▶ [Work to be completed]:
For the data below, give again exactly the lines from the one containing "(∀ s, s ≠ bs * p2" through the one containing "rewrite Hd in Hd0. injection Hd0 as <- <-.", both ends included, and no others.

____ Given records

(** ** C9: a failing [allocate] changes nothing *)

(** C9.  For every allocator state and every requested size, if [allocate]
    fails (returns [None]) then the allocator, hence both tables, is exactly
    as before the call: no split has been performed. *)
Theorem allocate_failure_unchanged st n st' :
  allocate st n = Returns None st' → st' = st.
Proof.
  intros Hrun.
  destruct (allocate_cases st n)
    as (j & _ & _ & _ & [[Hnone _]|(k & b & st1 & _ & _ & _ & Hsome & _)]).
  - rewrite Hnone in Hrun. by injection Hrun as <-.
  - rewrite Hsome in Hrun. done.
Qed.

Lemma allocate_failure_unchanged_witness :
  allocate (grant (__init__ 16) 16 16 (0, 16) []) 1
  = Returns None (grant (__init__ 16) 16 16 (0, 16) []) ∧
  grant (__init__ 16) 16 16 (0, 16) [] = grant (__init__ 16) 16 16 (0, 16) [].
Proof.
  assert (allocate (grant (__init__ 16) 16 16 (0, 16) []) 1
          = Returns None (grant (__init__ 16) 16 16 (0, 16) [])) as Hrun
    by (vm_compute; reflexivity).
  split; [exact Hrun|].
  apply (allocate_failure_unchanged _ 1 _ Hrun).
Defined.

(** ** C7: when [allocate] fails *)

(** In a well-formed state the size classes that hold a block are powers of
    two, so that the classes [bs * 2^i] scanned by the code are all the
    classes from [bs] to the total capacity that can hold one. *)
Lemma chain_all_sizes st (j : nat) :
  wf st →
  (∀ i : nat, p2 j * p2 i ≤ total_memory st → cls st (p2 j * p2 i) = []) ↔
  (∀ s, p2 j ≤ s ≤ total_memory st → cls st s = []).
Proof.
  intros Hwf. split.
  - intros Hchain s Hs. apply elem_of_nil_inv. intros b Hb.
    destruct (wf_free_aligned st s b Hwf Hb) as [(i & Hi & _) Hkey].
    assert (s = p2 i) as -> by lia.
    assert (j ≤ i)%nat as Hji by (apply p2_le_inv; lia).
    assert (p2 i = p2 j * p2 (i - j)) as Heq
      by (rewrite <- p2_add; f_equal; lia).
    rewrite Heq in Hb, Hs. rewrite Hchain in Hb by lia.
    by apply elem_of_nil in Hb.
  - intros Hall i Hi. apply Hall. pose proof (p2_ge_1 i). pose proof (p2_ge_1 j).
    nia.
Qed.

(** C7.  For every allocator state and every requested size [n ≥ 1],
    [allocate] returns (a block or [None]), and it fails, returning [None],
    exactly when the rounded size [bs] exceeds the total capacity, or the
    free list at [bs] is empty and so is the free list of every larger size
    [bs * 2^i] up to the total capacity, the sizes at which a donor is looked
    for.  In a well-formed state these are all the sizes from [bs] to the
    total capacity that can hold a block. *)
Theorem allocate_out_of_memory_iff st n :
  1 ≤ n →
  ∃ bs, _find_nearest_power_of_two n = Some bs ∧
    (∃ r st', allocate st n = Returns r st') ∧
    ((∃ st', allocate st n = Returns None st') ↔
       total_memory st < bs ∨
       (cls st bs = [] ∧
        ∀ i : nat, (1 ≤ i)%nat → bs * p2 i ≤ total_memory st →
                   cls st (bs * p2 i) = [])) ∧
    (wf st →
     ((∃ st', allocate st n = Returns None st') ↔
        total_memory st < bs ∨
        ∀ s, bs ≤ s ≤ total_memory st → cls st s = [])).
Proof.
  intros Hn.
  destruct (allocate_cases st n) as (j & Hfind & _ & _ & Hcases).
  exists (p2 j). split; [done|]. pose proof (p2_ge_1 j) as Hbs.
  assert ((∃ st', allocate st n = Returns None st') ↔
          ∀ i : nat, p2 j * p2 i ≤ total_memory st → cls st (p2 j * p2 i) = [])
    as Hiff.
  { destruct Hcases as [[Hnone Hall]|(k & b & st1 & Hk & _ & Hne & Hsome & _)].
    - split; [done|]. intros _. by exists st.
    - split.
      + intros [st' Hrun]. rewrite Hsome in Hrun. done.
      + intros Hall. exfalso. by apply Hne, Hall. }
  split; [|split].
  - destruct Hcases as [[Hnone _]|(k & b & st1 & _ & _ & _ & Hsome & _)]; eauto.
  - rewrite Hiff. split.
    + intros Hall.
      destruct (decide (p2 j ≤ total_memory st)) as [Hle|Hgt]; [|left; lia].
      right. split.
      * specialize (Hall 0%nat). rewrite p2_0, Z.mul_1_r in Hall. by apply Hall.
      * intros i _ Hi. by apply Hall.
    + intros [HT|[H0 Hchain]] i Hi.
      * pose proof (p2_ge_1 i). nia.
      * destruct i as [|i]; [by rewrite p2_0, Z.mul_1_r|].
        apply Hchain; [lia|done].
  - intros Hwf. rewrite Hiff, (chain_all_sizes st j Hwf). split; [auto|].
    intros [HT|Hall]; [|done]. intros s Hs. lia.
Qed.

Lemma allocate_out_of_memory_iff_witness :
  1 ≤ 20 ∧
  ∃ bs, _find_nearest_power_of_two 20 = Some bs ∧
    (∃ r st', allocate (__init__ 16) 20 = Returns r st') ∧
    ((∃ st', allocate (__init__ 16) 20 = Returns None st') ↔
       total_memory (__init__ 16) < bs ∨
       (cls (__init__ 16) bs = [] ∧
        ∀ i : nat, (1 ≤ i)%nat → bs * p2 i ≤ total_memory (__init__ 16) →
                   cls (__init__ 16) (bs * p2 i) = [])) ∧
    (wf (__init__ 16) →
     ((∃ st', allocate (__init__ 16) 20 = Returns None st') ↔
        total_memory (__init__ 16) < bs ∨
        ∀ s, bs ≤ s ≤ total_memory (__init__ 16) → cls (__init__ 16) s = [])).
Proof.
  split; [lia|]. apply (allocate_out_of_memory_iff (__init__ 16) 20). lia.
Defined.

(** The example of C7: with a total capacity of 16, [allocate 20] fails,
    the rounded size 32 being above the capacity. *)
Example allocate_20_of_16 :
  _find_nearest_power_of_two 20 = Some 32 ∧
  allocate (__init__ 16) 20 = Returns None (__init__ 16).
Proof. split; vm_compute; reflexivity. Qed.

(** ** C4: where a split puts the halves *)

(** C4 as stated fails: on a fresh allocator of 1024 units, the split asked
    for by a request of block size 128 finds its donor at 1024 and puts the
    halves in the class 512; the class 128 stays empty. *)
Lemma split_not_at_block_size :
  match _split_block (__init__ 1024) 128 with
  | Returns true st' =>
      cls st' 128 = [] ∧ cls st' 256 = [] ∧
      cls st' 512 = [(0, 512); (512, 1024)] ∧ cls st' 1024 = []
  | _ => False
  end.
Proof. vm_compute. repeat split; reflexivity. Qed.

(** C4, amended.  When the classes [bs * 2^i] for [1 ≤ i ≤ k] are empty and
    the class [d = bs * 2^(k+1)], within the total capacity, holds
    [donor :: rest], a single [_split_block st bs] removes [donor], the head
    of that list, and appends its lower and upper halves to the class
    [d / 2 = bs * 2^k], one size class below the donor, whatever the distance
    from [bs]; no other class changes.  The halves reach the class [bs] in
    one split only when [k = 0]. *)
Theorem split_block_halves st bs (k : nat) donor rest :
  1 ≤ bs →
  (∀ i : nat, (1 ≤ i ≤ k)%nat → cls st (bs * p2 i) = []) →
  bs * p2 (S k) ≤ total_memory st →
  memory st !! (bs * p2 (S k)) = Some (donor :: rest) →
  ∃ st', _split_block st bs = Returns true st' ∧
    bs * p2 (S k) / 2 = bs * p2 k ∧
    cls st' (bs * p2 (S k)) = rest ∧
    cls st' (bs * p2 k) =
      cls st (bs * p2 k) ++
      [(fst donor, (fst donor + snd donor) / 2);
       ((fst donor + snd donor) / 2, snd donor)] ∧
    (∀ s, s ≠ bs * p2 (S k) → s ≠ bs * p2 k → cls st' s = cls st s) ∧
    allocated st' = allocated st ∧ total_memory st' = total_memory st.
Proof.
  intros Hbs Hlow Hle Hd.
  destruct (split_block_spec st bs Hbs)
    as [[_ Hall]|(k0 & d & rest0 & Hk0 & Hlow0 & Hd0 & Hrun)].
  { specialize (Hall (S k) ltac:(lia) Hle). unfold cls in Hall.
    rewrite (get_list_Some _ _ _ Hd) in Hall. done. }
  assert (k0 = k) as ->.
  { destruct (Nat.lt_trichotomy k0 k) as [Hlt|[?|Hgt]]; [|done|].
    - specialize (Hlow (S k0) ltac:(lia)). unfold cls in Hlow.
      rewrite (get_list_Some _ _ _ Hd0) in Hlow. done.
    - specialize (Hlow0 (S k) ltac:(lia)). unfold cls in Hlow0.
      rewrite (get_list_Some _ _ _ Hd) in Hlow0. done. }
  rewrite Hd in Hd0. injection Hd0 as <- <-.
  destruct (split_at_classes st bs k donor rest Hbs)
    as (Hhalf & Hrest & Hhalves & Hother).
  exists (split_at st (bs * p2 (S k)) donor rest). done.
Qed.

Lemma split_block_halves_witness :
  ∃ st', _split_block (__init__ 1024) 128 = Returns true st' ∧
    128 * p2 3 / 2 = 128 * p2 2 ∧
    cls st' (128 * p2 3) = [] ∧
    cls st' (128 * p2 2) =
      cls (__init__ 1024) (128 * p2 2) ++
      [(fst (0, 1024), (fst (0, 1024) + snd (0, 1024)) / 2);
       ((fst (0, 1024) + snd (0, 1024)) / 2, snd (0, 1024))] ∧
    (∀ s, s ≠ 128 * p2 3 → s ≠ 128 * p2 2 → cls st' s = cls (__init__ 1024) s) ∧
    allocated st' = allocated (__init__ 1024) ∧
    total_memory st' = total_memory (__init__ 1024).
Proof.
  apply (split_block_halves (__init__ 1024) 128 2 (0, 1024) []).
  - lia.
  - intros i Hi. rewrite cls_init. apply decide_False.
    assert (i = 1 ∨ i = 2)%nat as [-> | ->] by lia; vm_compute; discriminate.
  - vm_compute. discriminate.
  - reflexivity.
Defined.

(** ** C10: first-in first-out selection, determinism *)





(** ** C3: requests of a non-positive size *)

(** C3 as stated fails: on a fresh allocator of 1024 units, [allocate 0]
    raises nothing and grants the one-unit block [0, 1), recorded with the
    requested size 0. *)
Lemma allocate_zero_granted :
  match allocate (__init__ 1024) 0 with
  | Returns (Some b) st' => b = (0, 1) ∧ allocated st' !! 0 = Some (0, 1)
  | _ => False
  end.
Proof. vm_compute. split; reflexivity. Qed.

(** C3, amended.  For every requested size [n ≤ 0] and every allocator
    state, [allocate n] has no invalid-size outcome: the size is rounded to 1
    and the request is served as [allocate 1] is, with the same block granted
    or the same failure and the same free lists left; a granted block is
    recorded with the requested size [n] and the block size 1. *)
Theorem allocate_nonpositive_as_one st n :
  n ≤ 0 →
  _find_nearest_power_of_two n = Some 1 ∧
  ∃ r st1 stn,
    allocate st 1 = Returns r st1 ∧ allocate st n = Returns r stn ∧
    memory stn = memory st1 ∧ total_memory stn = total_memory st1 ∧
    match r with
    | Some b => allocated stn !! fst b = Some (n, 1)
    | None => stn = st
    end.
Proof.
  intros Hn.
  destruct (allocate_cases st n) as (j & Hfind & _ & Htight & Hcases).
  assert (p2 j = 1) as Hone by (pose proof (p2_pos j); lia).
  rewrite Hone in Hfind. split; [done|].
  assert (_find_nearest_power_of_two 1 = Some 1) as Hfind1 by reflexivity.
  unfold allocate in *. rewrite Hfind in *. rewrite Hfind1.
  pose proof (allocate_loop_size 1 (rounds st) st n 1) as Hloop.
  destruct Hcases as [[Hnone _]|(k & b & st' & _ & _ & _ & Hsome & _)].
  - rewrite Hnone in Hloop. exists None, st, st. done.
  - rewrite Hsome in Hloop.
    destruct Hloop as (s0 & rest & Hm & _ & _ & -> & Hrun1).
    exists (Some b), (grant s0 1 1 b rest), (grant s0 n 1 b rest).
    repeat split; try done. unfold grant. cbn [allocated].
    apply lookup_insert_eq.
Qed.

Lemma allocate_nonpositive_as_one_witness :
  -3 ≤ 0 ∧
  _find_nearest_power_of_two (-3) = Some 1 ∧
  ∃ r st1 stn,
    allocate (__init__ 1024) 1 = Returns r st1 ∧
    allocate (__init__ 1024) (-3) = Returns r stn ∧
    memory stn = memory st1 ∧ total_memory stn = total_memory st1 ∧
    match r with
    | Some b => allocated stn !! fst b = Some (-3, 1)
    | None => stn = __init__ 1024
    end.
Proof.
  split; [lia|]. apply (allocate_nonpositive_as_one (__init__ 1024) (-3)). lia.
Defined.

(** ** C5: allocating, then deallocating everything *)

(** C5 as stated fails: after [allocate 512] and the deallocation of the
    block on a fresh allocator of 1024 units, the free table is not the
    one-entry dictionary of the start: the size class 512 that the split
    created is still a key, with the empty list. *)
Lemma roundtrip_keeps_empty_class :
  match allocate_all (__init__ 1024) [512] with
  | Some (blocks, st1) =>
      match deallocate_all st1 (fst <$> blocks) with
      | Some st2 =>
          memory st2 ≠ {[ 1024 := [(0, 1024)] ]} ∧
          memory st2 !! 512 = Some [] ∧
          memory st2 !! 1024 = Some [(0, 1024)]
      | None => False
      end
  | None => False
  end.
Proof.
  vm_compute. split; [|split; reflexivity].
  intros Heq. discriminate Heq.
Qed.

(** C5, amended.  For an allocator created with a power-of-two total
    capacity, every sequence of successful allocations and every permutation
    of the granted blocks as a deallocation order: after the allocations and
    then the deallocations in that order, [allocated] is empty and the only
    free block is [0, total), the single element of the class [total]; every
    other size class is absent or holds the empty list. *)
Theorem roundtrip_restores total sizes blocks st1 order :
  pow2 total →
  allocate_all (__init__ total) sizes = Some (blocks, st1) →
  order ≡ₚ blocks →
  ∃ st2, deallocate_all st1 (fst <$> order) = Some st2 ∧
    allocated st2 = ∅ ∧
    memory st2 !! total = Some [(0, total)] ∧
    (∀ s, s ≠ total → memory st2 !! s = None ∨ memory st2 !! s = Some []) ∧
    total_memory st2 = total.
Proof.
  intros Hpow Hall Hperm.
  destruct (allocate_all_inv sizes (__init__ total) blocks st1
              (inv_init total Hpow) Hall) as (Hinv1 & HT1 & Hnd & _ & Hdom).
  assert (fst <$> order ≡ₚ fst <$> blocks) as Hperm' by (by rewrite Hperm).
  destruct (deallocate_all_inv (fst <$> order) st1 Hinv1)
    as (st2 & Hrun & Hinv2 & Hempty & HT2).
  - by rewrite Hperm'.
  - intros a. rewrite Hdom, Hperm'. cbn [allocated __init__].
    rewrite lookup_empty. split; [intros [[? ?]|?]; done|auto].
  - exists st2. split; [done|]. split; [done|].
    destruct (all_free_single st2 Hinv2 Hempty) as [Hwhole Hrest].
    assert (total_memory st2 = total) as HT by (rewrite HT2, HT1; done).
    rewrite HT in *. split; [done|]. split; [|done].
    intros s Hs. apply get_list_nil, Hrest, Hs.
Qed.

________

▶ [Answer space]:
    (∀ s, s ≠ bs * p2 (S k) → s ≠ bs * p2 k → cls st' s = cls st s) ∧
    allocated st' = allocated st ∧ total_memory st' = total_memory st.
Proof.
  intros Hbs Hlow Hle Hd.
  destruct (split_block_spec st bs Hbs)
    as [[_ Hall]|(k0 & d & rest0 & Hk0 & Hlow0 & Hd0 & Hrun)].
  { specialize (Hall (S k) ltac:(lia) Hle). unfold cls in Hall.
    rewrite (get_list_Some _ _ _ Hd) in Hall. done. }
  assert (k0 = k) as ->.
  { destruct (Nat.lt_trichotomy k0 k) as [Hlt|[?|Hgt]]; [|done|].
    - specialize (Hlow (S k0) ltac:(lia)). unfold cls in Hlow.
      rewrite (get_list_Some _ _ _ Hd0) in Hlow. done.
    - specialize (Hlow0 (S k) ltac:(lia)). unfold cls in Hlow0.
      rewrite (get_list_Some _ _ _ Hd) in Hlow0. done. }
  rewrite Hd in Hd0. injection Hd0 as <- <-.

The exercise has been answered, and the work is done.